The old man helped him up the steps and into the roomy kitchen. Clara was poking the fire in the cookstove, the baby still held in one arm.

'If you'd like a wash first, I'll have the girls draw some water,' Clara said. 'I didn't get your name.'

'I'm July Johnson,' July said. 'I come from Arkansas.'

Clara almost dropped the poker. The girls had told her the little scarfaced man had said the woman they were with was married to a sheriff named Johnson, from Arkansas. She hadn't given the story much credence-the woman didn't strike her as the marrying type. Besides, the little man had whispered something to the effect that the big buffalo hunter considered himself married to her. The girls thought it mighty exciting, having a woman in the house who was married to two men. And if that wasn't complicated enough, the woman herself claimed to be married to Dee Boot, the gunfighter they had hung last week. Cholo had been in town when the hanging took place and reported that the hanging had gone smoothly.

Clara looked more closely at the man standing in her kitchen. He was very thin and in a kind of daze-probably couldn't quite believe that he was still alive after such a journey. She had felt that way herself upon arriving in Ogallala after her trip over the plains with Bob, and she hadn't been snakebit or had any particular adventures.

But if he was married to the woman, the baby drooling on her bosom might be his. Clara felt a flash of annoyance, most of it with herself. She had already grown attached to the baby. She liked to lie in bed with him and watch him try to work his tiny hands. He would peer at her for long stretches, frowning, as if trying to figure life out. But when Clara laughed at him and gave him her finger to hold he would stop frowning and gurgle happily. Apart from the colic, he seemed to be a healthy baby. She knew the mother was probably still in Ogallala, and that she ought to take the child into town and see if the woman had had a change of heart and wanted her son, but she kept putting it off. It would be discouraging to have to give him up-she told herself if the mother didn't want him bad enough to come and get him, then the mother was too foolish to have him. She reminded herself it was time she got out of the habit of babies. She wouldn't be likely to get any more, and she knew she ought to figure out another way to keep herself amused. But she did like babies. Few things were as likely to cheer her up.

She had never seriously supposed a father would turn up, and yet only three weeks had passed and one had, standing in her kitchen, dirty, tired, and with a badly discolored leg.

Clara poked the fire a time or two more, trying to adjust to the surprise. Then she turned and looked at July.

'Mr. Johnson,' she said, 'are you looking for your wife, by any chance?'

July almost fell over from surprise. 'Yes, her name is Ellie-Elmira,' he said. 'How'd you ever know?'

He began to tremble. Clara came over, took his arm and led him to a chair. The girls were standing in the doorway, watching every move.

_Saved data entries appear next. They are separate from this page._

Lemma setup_only_logs : respects (only_logs quiet) _setup_instrument.
Proof.
  unfold _setup_instrument, dp_write, _send_status, emit.
  repeat (respects_step (only_logs_refl quiet) (only_logs_trans quiet);
          try (eexists [_]; split; reflexivity)).
Qed.

(** A successful [start] leaves an empty accumulator and a live worker. *)
Lemma start_success (h : Host) (clock : float) (s s1 : t) :
  start h clock s = (Ok true, s1) ->
  ready s1 /\ stop_event s1 = false /\ logging_thread s1 = Alive
  /\ _logged_data s1 = []
  /\ config s1 = config s /\ is_simulating s1 = is_simulating s
  /\ data_manager s1 = data_manager s /\ dp s1 = dp s /\ rm s1 = rm s
  /\ grows quiet (trace s) (trace s1).
Proof.
  unfold start. rewrite bind_modify, bind_get.
  destruct s as [cfg dm dp rm ev th sim ld sst t0 pts dl tr]. simpl.
  assert (Hlaunch : forall es s0,
             s0 = logged es (mk cfg dm dp rm false th sim ld sst t0 pts dl tr)
              \/ s0 = logged es (mk cfg dm dp rm false th sim ld (Some clock) t0 pts dl tr) ->
             forallb quiet es = true -> (sim = false -> is_Some dp) ->
             launch s0 = (Ok true, s1) ->
             ready s1 /\ DataLogger.stop_event s1 = false
             /\ DataLogger.logging_thread s1 = Alive /\ DataLogger._logged_data s1 = []
             /\ DataLogger.config s1 = cfg /\ DataLogger.is_simulating s1 = sim
             /\ DataLogger.data_manager s1 = dm /\ DataLogger.dp s1 = dp
             /\ DataLogger.rm s1 = rm /\ grows quiet tr (DataLogger.trace s1)).
  { intros es s0 Hs0 Hq Hdp Hl. unfold launch, bind, ret, modify in Hl.
    injection Hl as <-. destruct Hs0 as [-> | ->]; simpl;
      (repeat split; [exact Hdp | exists es; split; [reflexivity | exact Hq]]). }
  assert (Hreal : sim = false -> dp <> None ->
            (ok <- _setup_instrument ;;
             if ok then launch else (stop h "" ;; ret false))%py
              (mk cfg dm dp rm false th sim ld sst t0 pts dl tr) = (Ok true, s1) ->
            ready s1 /\ DataLogger.stop_event s1 = false
             /\ DataLogger.logging_thread s1 = Alive /\ DataLogger._logged_data s1 = []
             /\ DataLogger.config s1 = cfg /\ DataLogger.is_simulating s1 = sim
             /\ DataLogger.data_manager s1 = dm /\ DataLogger.dp s1 = dp
             /\ DataLogger.rm s1 = rm /\ grows quiet tr (DataLogger.trace s1)).
  { intros Hsim Hdp H. apply bind_inv in H as (ok & sa & Hsetup & H).
    destruct (setup_only_logs (mk cfg dm dp rm false th sim ld sst t0 pts dl tr))
      as (es & Hsa & Hq).
    rewrite Hsetup in Hsa. simpl in Hsa.
    destruct ok.
    - apply (Hlaunch es sa); auto. intros _. now destruct dp; [eexists|].
    - apply bind_inv in H as (? & ? & _ & H). discriminate. }
  destruct th; simpl; try discriminate;
    (destruct sim; simpl;
     [ unfold _send_status; rewrite bind_modify, bind_emit;
       apply (Hlaunch [EvStatus STATUS_INFO [S_ "Simulation started."]]);
       [right; reflexivity | reflexivity | discriminate]
     | destruct dp as [ins|];
       [ apply Hreal; [reflexivity | discriminate]
       | unfold _send_status; rewrite bind_emit; discriminate ] ]).
Qed.
(** * Broker claims dashboard: the claims transformer of [app.py]

    A shallow embedding of the data preparation ([load_data]) and of the
    aggregations computed by the script body of [app.py] (KPIs, the two
    top-5 summaries, the status counts and the incurred-by-year summary),
    followed by the properties the specification states about them.

    Modelling choices, all visible in the definitions below:
    - a data frame is column oriented, as in the source: a finite map from
      column names to series, plus the number of rows;
    - a series cell is a [value]: the null marker (NaN / NaT), a number, a
      string or a timestamp;
    - monetary amounts are exact rationals ([Qc]); rounding and infinities of
      binary floating point are outside the model;
    - library calls that can raise in Python return a [result];
    - the scalar converters behind [pd.to_numeric] and [pd.to_datetime] are
      parameters of the development (the class [Converters]), applied cell
      by cell; [errors='coerce'] turns their failure into the null marker. *)

From Stdlib Require Import QArith Qcanon Qround Lqa Ascii String.
From stdpp Require Import base option list numbers strings gmap sorting.

Local Open Scope string_scope.

(** ** Exceptions and the error monad *)

Inductive exn :=
  | FileNotFoundError
  | PermissionError
  | EmptyDataError
  | KeyError (key : string)
  | TypeError
  | AttributeError
  | ZeroDivisionError.

Inductive result (A : Type) :=
  | Ok (a : A)
  | Raise (e : exn).
Arguments Ok {A} a.
Arguments Raise {A} e.

Global Instance result_ret : MRet result := @Ok.
Global Instance result_bind : MBind result := λ A B f m,
  match m with
  | Ok a => f a
  | Raise e => Raise e
  end.
Global Instance result_fmap : FMap result := λ A B f m,
  match m with
  | Ok a => Ok (f a)
  | Raise e => Raise e
  end.

Global Instance exn_eq_dec : EqDecision exn.
Proof. solve_decision. Defined.

(** ** Cells, series and data frames *)

Record datetime := mkDatetime { year : Z; month : Z; day : Z }.

Global Instance datetime_eq_dec : EqDecision datetime.
Proof. solve_decision. Defined.

Inductive value :=
  | NaN                       (* missing: NaN, NaT, blank cell *)
  | Num (q : Qc)
  | Str (s : string)
  | Timestamp (d : datetime).

Global Instance value_eq_dec : EqDecision value.
Proof. solve_decision. Defined.

Abbreviation series := (list value).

'I been looking for Ellie all the way,' July said. 'I didn't even know she come this way. She's not a large woman, I was afraid she might have died. Have you seen her?'

'Yes,' Clara said. 'She stopped here for the night about three weeks ago in the company of two buffalo hunters.'

To July it seemed too much of a miracle-that with the whole plains to cross he and Ellie would strike the same house. The woman, who was watching him intently, seemed to read his mind.

'We get a lot of travelers,' she said, as though he hadn't spoken. 'Situating this place right here was one of the smartest things my husband ever did. Anyone coming along the Platte who might need a horse isn't going to miss us. We're on the only road. If we hadn't located on this road, we'd have been starved out long ago.'

'It seems…' July said, and he couldn't finish. It was all he had hoped for, to be able to find her someday. He had risked and lost three lives to do it, and though Ellie wasn't right there, surely she was in town. He began to tremble and then to cry-he couldn't help it. His hopes were to be answered after all.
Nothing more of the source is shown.